• TASK INPUTS:
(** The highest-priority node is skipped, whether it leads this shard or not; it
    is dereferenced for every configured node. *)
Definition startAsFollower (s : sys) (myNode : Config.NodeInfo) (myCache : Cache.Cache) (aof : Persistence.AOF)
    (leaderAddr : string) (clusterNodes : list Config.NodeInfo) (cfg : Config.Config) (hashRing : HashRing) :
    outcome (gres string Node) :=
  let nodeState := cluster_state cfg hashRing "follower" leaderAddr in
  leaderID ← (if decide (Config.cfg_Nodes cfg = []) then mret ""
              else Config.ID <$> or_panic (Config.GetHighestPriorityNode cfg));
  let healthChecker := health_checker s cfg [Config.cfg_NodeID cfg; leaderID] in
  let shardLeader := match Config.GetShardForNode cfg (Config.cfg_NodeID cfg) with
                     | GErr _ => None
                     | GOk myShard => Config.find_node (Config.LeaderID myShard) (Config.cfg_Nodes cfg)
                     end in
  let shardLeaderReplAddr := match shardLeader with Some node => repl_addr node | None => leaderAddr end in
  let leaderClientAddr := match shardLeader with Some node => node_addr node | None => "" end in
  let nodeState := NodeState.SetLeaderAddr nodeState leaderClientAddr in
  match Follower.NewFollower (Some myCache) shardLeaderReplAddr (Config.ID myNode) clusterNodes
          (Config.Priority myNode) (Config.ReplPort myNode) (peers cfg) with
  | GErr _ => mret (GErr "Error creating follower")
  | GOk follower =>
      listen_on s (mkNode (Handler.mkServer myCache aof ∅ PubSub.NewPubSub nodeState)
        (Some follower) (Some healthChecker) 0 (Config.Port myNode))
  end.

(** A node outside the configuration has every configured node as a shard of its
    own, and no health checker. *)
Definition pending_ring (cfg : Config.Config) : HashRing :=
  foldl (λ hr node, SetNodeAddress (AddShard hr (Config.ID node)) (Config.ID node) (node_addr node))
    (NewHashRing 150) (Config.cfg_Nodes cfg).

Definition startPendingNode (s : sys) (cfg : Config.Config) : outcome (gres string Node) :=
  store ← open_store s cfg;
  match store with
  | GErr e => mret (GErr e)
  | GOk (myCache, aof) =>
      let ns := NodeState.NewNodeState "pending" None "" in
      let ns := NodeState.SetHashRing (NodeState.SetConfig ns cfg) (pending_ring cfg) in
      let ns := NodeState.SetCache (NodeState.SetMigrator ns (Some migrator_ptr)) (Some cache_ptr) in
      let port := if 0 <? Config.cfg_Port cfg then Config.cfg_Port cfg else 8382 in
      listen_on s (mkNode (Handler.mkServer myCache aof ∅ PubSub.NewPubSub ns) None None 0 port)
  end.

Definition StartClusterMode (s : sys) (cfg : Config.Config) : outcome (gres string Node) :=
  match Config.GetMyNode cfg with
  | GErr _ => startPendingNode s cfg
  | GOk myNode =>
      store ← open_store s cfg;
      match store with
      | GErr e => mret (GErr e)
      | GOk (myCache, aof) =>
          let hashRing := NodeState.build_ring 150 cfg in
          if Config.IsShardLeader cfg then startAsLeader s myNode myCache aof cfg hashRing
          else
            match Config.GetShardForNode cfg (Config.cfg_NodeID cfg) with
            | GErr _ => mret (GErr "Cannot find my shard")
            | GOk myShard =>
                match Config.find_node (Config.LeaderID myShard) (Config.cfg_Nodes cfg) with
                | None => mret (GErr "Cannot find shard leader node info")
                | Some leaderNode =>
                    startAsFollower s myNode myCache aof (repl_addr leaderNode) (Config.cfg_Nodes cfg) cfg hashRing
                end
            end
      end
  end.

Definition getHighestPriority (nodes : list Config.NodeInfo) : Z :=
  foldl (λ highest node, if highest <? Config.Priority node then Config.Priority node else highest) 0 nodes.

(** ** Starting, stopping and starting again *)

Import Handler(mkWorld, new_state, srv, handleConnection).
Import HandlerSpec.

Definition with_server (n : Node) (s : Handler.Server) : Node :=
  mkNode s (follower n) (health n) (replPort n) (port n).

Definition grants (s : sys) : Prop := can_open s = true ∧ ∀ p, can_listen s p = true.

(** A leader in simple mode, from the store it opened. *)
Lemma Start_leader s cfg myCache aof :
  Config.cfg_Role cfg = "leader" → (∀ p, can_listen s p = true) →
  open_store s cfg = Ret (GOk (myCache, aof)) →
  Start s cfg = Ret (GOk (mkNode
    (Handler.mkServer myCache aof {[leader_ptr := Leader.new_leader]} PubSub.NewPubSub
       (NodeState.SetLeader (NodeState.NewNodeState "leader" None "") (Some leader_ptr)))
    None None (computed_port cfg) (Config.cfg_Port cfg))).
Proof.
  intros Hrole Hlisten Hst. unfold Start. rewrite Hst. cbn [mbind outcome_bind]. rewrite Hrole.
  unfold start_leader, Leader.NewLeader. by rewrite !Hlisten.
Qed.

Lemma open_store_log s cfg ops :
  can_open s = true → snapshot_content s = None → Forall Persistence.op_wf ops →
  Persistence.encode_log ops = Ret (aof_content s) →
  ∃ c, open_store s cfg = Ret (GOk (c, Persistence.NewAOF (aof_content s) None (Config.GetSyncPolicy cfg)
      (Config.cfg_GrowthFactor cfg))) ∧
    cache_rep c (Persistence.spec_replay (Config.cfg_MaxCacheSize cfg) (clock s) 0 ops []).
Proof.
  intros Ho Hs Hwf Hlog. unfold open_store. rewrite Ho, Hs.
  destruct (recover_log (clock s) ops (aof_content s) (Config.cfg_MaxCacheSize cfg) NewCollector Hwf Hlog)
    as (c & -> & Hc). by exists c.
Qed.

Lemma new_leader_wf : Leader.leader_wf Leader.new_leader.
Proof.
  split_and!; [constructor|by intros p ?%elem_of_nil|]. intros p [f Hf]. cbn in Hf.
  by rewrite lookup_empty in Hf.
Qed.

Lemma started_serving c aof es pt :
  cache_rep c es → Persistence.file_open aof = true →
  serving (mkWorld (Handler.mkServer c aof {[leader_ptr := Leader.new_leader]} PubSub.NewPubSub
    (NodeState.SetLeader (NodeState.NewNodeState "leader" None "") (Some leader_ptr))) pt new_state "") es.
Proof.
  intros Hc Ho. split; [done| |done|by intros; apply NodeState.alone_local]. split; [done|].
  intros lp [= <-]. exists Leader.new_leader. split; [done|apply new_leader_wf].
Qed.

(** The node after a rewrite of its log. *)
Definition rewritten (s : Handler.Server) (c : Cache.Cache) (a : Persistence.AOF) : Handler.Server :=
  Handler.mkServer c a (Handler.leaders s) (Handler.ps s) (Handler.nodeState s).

...

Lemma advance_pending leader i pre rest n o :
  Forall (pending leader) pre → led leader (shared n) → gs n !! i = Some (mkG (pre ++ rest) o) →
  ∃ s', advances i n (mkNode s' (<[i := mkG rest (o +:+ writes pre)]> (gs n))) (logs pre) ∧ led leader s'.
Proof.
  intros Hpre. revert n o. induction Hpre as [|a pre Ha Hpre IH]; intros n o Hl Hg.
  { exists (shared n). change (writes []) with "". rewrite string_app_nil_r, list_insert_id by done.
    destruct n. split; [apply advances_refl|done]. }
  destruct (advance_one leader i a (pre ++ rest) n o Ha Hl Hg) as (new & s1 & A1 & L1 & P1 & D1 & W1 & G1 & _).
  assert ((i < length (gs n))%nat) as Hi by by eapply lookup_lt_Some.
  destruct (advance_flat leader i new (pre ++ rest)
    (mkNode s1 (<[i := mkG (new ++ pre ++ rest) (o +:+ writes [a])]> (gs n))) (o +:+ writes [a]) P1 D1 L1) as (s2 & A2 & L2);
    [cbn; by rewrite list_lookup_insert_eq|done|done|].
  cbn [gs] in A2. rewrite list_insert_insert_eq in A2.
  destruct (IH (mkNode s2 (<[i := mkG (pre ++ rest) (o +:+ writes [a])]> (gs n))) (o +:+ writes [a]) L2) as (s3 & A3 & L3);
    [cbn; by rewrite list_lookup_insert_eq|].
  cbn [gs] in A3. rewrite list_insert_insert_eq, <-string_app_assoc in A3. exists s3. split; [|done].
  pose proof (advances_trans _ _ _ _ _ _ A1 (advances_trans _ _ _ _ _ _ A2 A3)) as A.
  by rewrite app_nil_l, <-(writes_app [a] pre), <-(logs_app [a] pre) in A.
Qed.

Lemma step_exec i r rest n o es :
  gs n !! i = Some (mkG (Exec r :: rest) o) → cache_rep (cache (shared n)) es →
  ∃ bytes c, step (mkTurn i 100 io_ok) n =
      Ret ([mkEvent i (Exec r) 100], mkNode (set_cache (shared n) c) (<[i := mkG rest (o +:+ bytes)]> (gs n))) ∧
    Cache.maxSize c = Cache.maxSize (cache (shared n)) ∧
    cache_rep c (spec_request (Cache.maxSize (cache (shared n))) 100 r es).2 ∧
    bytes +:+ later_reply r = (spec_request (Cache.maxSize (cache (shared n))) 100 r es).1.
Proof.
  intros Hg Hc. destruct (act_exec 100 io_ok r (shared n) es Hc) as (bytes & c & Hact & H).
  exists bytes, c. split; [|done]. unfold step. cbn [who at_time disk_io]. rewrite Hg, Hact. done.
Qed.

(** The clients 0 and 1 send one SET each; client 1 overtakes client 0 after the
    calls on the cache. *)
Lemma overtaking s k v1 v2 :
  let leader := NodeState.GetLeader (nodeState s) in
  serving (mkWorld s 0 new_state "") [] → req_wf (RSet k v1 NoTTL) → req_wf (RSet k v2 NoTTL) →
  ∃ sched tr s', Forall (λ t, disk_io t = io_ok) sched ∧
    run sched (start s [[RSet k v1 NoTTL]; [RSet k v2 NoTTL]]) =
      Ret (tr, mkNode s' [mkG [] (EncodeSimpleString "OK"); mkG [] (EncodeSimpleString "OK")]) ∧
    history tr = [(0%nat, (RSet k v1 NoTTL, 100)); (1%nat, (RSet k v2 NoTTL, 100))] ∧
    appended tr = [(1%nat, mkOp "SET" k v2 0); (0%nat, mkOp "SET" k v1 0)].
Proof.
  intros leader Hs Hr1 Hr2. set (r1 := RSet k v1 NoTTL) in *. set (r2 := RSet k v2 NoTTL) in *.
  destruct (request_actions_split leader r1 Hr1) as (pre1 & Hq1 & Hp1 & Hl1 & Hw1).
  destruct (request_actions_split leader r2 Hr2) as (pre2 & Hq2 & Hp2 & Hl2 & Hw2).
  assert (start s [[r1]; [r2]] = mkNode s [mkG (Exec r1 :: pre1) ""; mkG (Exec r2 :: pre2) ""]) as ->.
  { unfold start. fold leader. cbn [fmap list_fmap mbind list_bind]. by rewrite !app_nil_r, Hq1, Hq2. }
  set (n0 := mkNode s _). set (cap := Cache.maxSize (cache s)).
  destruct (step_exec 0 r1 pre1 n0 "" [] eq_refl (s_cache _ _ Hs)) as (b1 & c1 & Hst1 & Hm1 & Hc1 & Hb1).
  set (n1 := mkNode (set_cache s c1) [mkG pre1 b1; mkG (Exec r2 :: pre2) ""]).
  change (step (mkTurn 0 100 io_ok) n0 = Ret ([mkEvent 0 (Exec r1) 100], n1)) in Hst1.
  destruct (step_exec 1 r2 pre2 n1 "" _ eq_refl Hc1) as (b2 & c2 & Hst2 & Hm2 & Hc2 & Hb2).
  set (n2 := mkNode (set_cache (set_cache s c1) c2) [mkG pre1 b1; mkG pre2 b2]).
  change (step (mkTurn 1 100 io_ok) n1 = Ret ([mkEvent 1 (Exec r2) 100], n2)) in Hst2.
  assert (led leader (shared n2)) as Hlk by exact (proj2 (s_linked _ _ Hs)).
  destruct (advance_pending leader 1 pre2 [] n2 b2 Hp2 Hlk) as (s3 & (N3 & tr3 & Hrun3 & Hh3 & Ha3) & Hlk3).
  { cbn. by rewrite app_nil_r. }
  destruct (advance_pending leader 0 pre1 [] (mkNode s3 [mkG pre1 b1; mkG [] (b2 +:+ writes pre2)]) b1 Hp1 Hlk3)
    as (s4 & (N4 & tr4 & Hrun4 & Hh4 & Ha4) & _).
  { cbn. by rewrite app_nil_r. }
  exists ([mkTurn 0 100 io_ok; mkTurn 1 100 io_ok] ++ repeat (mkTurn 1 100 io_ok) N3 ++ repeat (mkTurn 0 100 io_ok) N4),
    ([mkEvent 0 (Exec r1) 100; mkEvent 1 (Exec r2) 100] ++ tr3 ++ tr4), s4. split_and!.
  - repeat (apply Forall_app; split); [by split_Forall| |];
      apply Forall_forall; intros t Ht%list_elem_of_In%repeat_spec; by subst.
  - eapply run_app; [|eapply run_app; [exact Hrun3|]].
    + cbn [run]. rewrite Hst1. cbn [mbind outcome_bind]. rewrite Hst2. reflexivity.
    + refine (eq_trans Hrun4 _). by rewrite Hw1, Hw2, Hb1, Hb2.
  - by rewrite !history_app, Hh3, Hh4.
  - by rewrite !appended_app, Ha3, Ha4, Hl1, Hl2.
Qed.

* * *

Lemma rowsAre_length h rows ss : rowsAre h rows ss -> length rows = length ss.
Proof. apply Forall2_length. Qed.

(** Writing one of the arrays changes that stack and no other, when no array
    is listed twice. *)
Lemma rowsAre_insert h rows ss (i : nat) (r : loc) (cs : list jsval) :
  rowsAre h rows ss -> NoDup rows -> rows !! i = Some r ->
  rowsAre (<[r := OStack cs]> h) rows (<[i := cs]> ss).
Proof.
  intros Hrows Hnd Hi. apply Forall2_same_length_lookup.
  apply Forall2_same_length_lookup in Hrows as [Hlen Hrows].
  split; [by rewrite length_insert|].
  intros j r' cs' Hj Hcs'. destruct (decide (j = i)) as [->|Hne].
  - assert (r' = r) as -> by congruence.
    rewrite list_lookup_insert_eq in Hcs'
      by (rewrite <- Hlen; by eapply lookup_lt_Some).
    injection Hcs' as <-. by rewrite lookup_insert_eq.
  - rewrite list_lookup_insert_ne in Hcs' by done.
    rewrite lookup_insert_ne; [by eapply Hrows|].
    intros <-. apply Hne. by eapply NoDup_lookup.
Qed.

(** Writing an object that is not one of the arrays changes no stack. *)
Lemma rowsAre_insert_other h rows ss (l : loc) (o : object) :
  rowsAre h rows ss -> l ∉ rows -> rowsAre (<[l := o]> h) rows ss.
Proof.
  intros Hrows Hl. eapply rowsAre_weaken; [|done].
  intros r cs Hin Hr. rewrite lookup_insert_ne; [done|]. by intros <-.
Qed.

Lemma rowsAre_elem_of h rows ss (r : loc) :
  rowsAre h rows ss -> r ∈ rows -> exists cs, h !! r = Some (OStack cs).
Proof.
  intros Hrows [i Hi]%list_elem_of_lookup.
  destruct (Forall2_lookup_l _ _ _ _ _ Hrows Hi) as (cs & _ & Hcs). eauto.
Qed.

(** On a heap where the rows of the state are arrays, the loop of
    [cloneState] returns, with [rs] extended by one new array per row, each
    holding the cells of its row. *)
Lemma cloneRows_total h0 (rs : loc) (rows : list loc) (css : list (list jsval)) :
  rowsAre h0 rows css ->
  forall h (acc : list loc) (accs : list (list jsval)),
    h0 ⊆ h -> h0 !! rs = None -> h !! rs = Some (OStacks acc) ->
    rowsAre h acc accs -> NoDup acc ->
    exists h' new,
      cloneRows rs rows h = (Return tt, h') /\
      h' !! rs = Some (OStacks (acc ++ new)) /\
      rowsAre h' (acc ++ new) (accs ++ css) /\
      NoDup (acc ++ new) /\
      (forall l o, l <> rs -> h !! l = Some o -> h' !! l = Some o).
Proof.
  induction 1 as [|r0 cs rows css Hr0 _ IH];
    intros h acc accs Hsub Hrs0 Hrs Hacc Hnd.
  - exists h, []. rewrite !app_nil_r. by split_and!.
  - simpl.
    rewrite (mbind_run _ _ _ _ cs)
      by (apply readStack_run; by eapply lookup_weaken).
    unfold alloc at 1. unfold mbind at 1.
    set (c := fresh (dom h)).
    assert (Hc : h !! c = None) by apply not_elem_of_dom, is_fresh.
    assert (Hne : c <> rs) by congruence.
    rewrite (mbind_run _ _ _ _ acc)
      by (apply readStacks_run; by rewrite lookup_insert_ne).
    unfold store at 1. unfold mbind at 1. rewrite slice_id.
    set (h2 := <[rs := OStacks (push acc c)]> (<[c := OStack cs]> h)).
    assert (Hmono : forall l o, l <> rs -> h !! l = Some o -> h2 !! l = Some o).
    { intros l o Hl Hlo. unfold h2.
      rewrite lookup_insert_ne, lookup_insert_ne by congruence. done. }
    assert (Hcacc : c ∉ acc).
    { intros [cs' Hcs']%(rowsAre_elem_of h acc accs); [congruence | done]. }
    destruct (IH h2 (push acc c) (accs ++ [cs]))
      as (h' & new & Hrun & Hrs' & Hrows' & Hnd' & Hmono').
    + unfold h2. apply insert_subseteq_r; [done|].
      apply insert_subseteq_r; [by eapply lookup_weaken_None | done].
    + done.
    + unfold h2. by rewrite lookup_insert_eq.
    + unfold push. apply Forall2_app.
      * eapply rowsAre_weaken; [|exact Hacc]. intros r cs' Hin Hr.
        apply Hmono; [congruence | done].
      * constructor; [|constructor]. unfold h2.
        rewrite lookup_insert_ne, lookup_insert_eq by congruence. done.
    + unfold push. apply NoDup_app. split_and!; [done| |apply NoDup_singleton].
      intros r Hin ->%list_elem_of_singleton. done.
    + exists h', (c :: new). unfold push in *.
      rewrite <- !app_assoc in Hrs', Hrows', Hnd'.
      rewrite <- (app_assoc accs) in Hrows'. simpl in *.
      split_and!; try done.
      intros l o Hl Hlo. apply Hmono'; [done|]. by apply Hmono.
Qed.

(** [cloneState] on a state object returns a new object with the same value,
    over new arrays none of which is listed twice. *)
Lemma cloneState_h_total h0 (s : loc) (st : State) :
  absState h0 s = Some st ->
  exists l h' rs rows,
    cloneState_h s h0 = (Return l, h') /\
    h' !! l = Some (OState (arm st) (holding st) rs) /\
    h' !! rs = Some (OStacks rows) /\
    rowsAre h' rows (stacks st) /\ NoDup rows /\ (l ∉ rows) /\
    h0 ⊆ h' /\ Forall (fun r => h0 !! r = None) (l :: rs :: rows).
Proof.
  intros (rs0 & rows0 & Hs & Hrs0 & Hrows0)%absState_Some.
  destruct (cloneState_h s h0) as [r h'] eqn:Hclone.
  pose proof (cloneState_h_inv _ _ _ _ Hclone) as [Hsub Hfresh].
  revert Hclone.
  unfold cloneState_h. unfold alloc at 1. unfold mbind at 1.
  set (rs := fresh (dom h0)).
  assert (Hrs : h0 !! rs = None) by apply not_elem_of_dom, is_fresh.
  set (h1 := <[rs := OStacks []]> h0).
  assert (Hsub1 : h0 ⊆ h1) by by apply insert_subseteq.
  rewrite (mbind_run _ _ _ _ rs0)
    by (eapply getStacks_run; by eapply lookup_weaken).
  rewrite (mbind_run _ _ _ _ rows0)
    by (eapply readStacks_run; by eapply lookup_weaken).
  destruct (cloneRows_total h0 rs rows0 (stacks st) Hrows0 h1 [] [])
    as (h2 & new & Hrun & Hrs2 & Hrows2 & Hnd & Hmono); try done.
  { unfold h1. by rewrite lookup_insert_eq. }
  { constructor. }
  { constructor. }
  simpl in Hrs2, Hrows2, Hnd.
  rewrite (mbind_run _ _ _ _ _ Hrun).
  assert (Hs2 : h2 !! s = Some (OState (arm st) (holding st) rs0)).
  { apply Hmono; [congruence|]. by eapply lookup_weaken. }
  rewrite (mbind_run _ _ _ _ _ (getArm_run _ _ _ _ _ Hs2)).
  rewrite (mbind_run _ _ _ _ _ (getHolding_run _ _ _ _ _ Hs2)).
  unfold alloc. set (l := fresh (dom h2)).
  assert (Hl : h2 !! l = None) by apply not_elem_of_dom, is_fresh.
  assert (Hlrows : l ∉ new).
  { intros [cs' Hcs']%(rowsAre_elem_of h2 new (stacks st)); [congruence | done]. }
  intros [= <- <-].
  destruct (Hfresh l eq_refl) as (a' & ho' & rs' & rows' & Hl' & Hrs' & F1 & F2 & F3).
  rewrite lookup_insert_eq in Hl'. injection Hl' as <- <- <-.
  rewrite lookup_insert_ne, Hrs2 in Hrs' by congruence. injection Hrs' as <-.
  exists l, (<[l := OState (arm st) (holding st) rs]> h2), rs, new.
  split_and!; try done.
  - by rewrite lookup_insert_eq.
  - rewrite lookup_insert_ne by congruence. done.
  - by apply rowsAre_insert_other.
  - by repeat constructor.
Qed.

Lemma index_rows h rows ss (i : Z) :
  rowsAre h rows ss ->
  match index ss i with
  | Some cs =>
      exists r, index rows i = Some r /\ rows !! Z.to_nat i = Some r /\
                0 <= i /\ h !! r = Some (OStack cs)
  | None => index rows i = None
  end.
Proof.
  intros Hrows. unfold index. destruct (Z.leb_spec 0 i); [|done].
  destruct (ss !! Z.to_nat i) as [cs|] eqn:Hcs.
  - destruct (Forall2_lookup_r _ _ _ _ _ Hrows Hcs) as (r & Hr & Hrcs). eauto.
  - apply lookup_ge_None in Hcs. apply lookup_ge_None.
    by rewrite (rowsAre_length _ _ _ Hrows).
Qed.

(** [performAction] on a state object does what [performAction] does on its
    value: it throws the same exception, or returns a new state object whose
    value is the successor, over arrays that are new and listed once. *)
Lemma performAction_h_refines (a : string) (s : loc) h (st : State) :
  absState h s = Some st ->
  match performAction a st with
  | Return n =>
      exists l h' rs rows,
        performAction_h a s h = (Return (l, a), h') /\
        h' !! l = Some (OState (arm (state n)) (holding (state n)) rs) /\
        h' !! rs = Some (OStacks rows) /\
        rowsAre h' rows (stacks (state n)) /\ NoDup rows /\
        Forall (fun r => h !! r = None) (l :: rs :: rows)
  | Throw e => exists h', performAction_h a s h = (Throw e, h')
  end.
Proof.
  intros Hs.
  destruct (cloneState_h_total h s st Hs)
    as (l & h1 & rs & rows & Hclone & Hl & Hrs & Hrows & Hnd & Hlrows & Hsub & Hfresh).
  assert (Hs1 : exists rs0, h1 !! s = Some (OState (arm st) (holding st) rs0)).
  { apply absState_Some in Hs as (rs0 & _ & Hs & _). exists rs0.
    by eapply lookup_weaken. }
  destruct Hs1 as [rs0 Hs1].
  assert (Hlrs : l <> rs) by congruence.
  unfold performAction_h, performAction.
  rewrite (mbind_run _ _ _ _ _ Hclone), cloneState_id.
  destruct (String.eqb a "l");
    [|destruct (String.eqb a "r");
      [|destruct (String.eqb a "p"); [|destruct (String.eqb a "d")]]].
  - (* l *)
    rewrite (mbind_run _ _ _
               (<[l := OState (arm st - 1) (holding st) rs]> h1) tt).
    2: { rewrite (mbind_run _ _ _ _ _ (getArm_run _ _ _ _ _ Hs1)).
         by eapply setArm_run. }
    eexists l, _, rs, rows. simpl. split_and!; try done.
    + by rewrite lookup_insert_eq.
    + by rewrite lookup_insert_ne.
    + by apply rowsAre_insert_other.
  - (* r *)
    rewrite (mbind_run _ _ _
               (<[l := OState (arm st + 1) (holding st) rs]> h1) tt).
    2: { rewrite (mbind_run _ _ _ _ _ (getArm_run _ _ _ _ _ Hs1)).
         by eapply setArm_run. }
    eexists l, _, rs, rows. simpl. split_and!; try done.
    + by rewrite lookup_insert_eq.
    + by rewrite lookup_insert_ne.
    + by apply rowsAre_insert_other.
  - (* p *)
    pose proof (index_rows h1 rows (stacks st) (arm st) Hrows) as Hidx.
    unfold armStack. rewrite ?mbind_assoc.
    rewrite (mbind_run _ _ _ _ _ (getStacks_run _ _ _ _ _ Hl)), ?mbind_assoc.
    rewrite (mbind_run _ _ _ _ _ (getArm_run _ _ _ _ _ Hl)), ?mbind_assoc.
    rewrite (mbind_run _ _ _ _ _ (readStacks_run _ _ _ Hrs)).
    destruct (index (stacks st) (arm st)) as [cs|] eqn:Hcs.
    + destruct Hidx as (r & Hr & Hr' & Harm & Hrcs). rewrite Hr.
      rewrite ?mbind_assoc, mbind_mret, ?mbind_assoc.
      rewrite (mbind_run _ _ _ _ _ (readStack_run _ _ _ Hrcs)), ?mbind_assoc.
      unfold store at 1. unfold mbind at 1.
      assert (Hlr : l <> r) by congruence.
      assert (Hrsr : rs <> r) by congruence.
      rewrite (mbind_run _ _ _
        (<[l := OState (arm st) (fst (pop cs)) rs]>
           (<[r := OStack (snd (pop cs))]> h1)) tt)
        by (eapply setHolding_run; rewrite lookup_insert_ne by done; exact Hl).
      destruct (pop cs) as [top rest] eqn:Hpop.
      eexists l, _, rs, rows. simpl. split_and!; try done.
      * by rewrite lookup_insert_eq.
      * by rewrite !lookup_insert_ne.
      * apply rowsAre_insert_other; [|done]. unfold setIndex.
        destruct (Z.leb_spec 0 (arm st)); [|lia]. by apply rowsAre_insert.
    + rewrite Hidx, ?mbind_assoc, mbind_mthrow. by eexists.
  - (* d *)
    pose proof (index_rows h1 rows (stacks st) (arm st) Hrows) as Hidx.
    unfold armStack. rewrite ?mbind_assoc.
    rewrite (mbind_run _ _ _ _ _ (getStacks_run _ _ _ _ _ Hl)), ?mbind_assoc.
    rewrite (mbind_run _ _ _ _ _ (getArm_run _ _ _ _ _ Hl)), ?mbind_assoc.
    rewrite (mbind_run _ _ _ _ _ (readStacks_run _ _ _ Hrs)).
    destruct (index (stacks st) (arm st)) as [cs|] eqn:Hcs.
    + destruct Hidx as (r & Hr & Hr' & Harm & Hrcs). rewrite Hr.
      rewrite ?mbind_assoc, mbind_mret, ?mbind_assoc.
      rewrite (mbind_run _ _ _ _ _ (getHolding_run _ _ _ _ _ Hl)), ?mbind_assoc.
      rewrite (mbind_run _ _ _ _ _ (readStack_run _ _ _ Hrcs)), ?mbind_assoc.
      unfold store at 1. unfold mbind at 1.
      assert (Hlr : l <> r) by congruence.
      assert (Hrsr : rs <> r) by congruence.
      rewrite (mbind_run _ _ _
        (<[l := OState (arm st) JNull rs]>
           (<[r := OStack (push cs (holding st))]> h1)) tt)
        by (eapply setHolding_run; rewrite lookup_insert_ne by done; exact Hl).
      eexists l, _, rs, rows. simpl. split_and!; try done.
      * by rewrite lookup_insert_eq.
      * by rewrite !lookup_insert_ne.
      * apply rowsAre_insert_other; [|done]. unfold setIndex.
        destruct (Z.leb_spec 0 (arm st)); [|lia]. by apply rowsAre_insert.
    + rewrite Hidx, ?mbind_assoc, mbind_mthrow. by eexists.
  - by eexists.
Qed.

• YOUR OBJECTIVE: Write down, word for word, the lines above from the one containing "intros j r'" through the one containing "set (c := fresh (dom h)).", both ends included.

• ANSWER TO THIS PROBLEM:
  intros j r' cs' Hj Hcs'. destruct (decide (j = i)) as [->|Hne].
  - assert (r' = r) as -> by congruence.
    rewrite list_lookup_insert_eq in Hcs'
      by (rewrite <- Hlen; by eapply lookup_lt_Some).
    injection Hcs' as <-. by rewrite lookup_insert_eq.
  - rewrite list_lookup_insert_ne in Hcs' by done.
    rewrite lookup_insert_ne; [by eapply Hrows|].
    intros <-. apply Hne. by eapply NoDup_lookup.
Qed.

(** Writing an object that is not one of the arrays changes no stack. *)
Lemma rowsAre_insert_other h rows ss (l : loc) (o : object) :
  rowsAre h rows ss -> l ∉ rows -> rowsAre (<[l := o]> h) rows ss.
Proof.
  intros Hrows Hl. eapply rowsAre_weaken; [|done].
  intros r cs Hin Hr. rewrite lookup_insert_ne; [done|]. by intros <-.
Qed.

Lemma rowsAre_elem_of h rows ss (r : loc) :
  rowsAre h rows ss -> r ∈ rows -> exists cs, h !! r = Some (OStack cs).
Proof.
  intros Hrows [i Hi]%list_elem_of_lookup.
  destruct (Forall2_lookup_l _ _ _ _ _ Hrows Hi) as (cs & _ & Hcs). eauto.
Qed.

(** On a heap where the rows of the state are arrays, the loop of
    [cloneState] returns, with [rs] extended by one new array per row, each
    holding the cells of its row. *)
Lemma cloneRows_total h0 (rs : loc) (rows : list loc) (css : list (list jsval)) :
  rowsAre h0 rows css ->
  forall h (acc : list loc) (accs : list (list jsval)),
    h0 ⊆ h -> h0 !! rs = None -> h !! rs = Some (OStacks acc) ->
    rowsAre h acc accs -> NoDup acc ->
    exists h' new,
      cloneRows rs rows h = (Return tt, h') /\
      h' !! rs = Some (OStacks (acc ++ new)) /\
      rowsAre h' (acc ++ new) (accs ++ css) /\
      NoDup (acc ++ new) /\
      (forall l o, l <> rs -> h !! l = Some o -> h' !! l = Some o).
Proof.
  induction 1 as [|r0 cs rows css Hr0 _ IH];
    intros h acc accs Hsub Hrs0 Hrs Hacc Hnd.
  - exists h, []. rewrite !app_nil_r. by split_and!.
  - simpl.
    rewrite (mbind_run _ _ _ _ cs)
      by (apply readStack_run; by eapply lookup_weaken).
    unfold alloc at 1. unfold mbind at 1.
    set (c := fresh (dom h)).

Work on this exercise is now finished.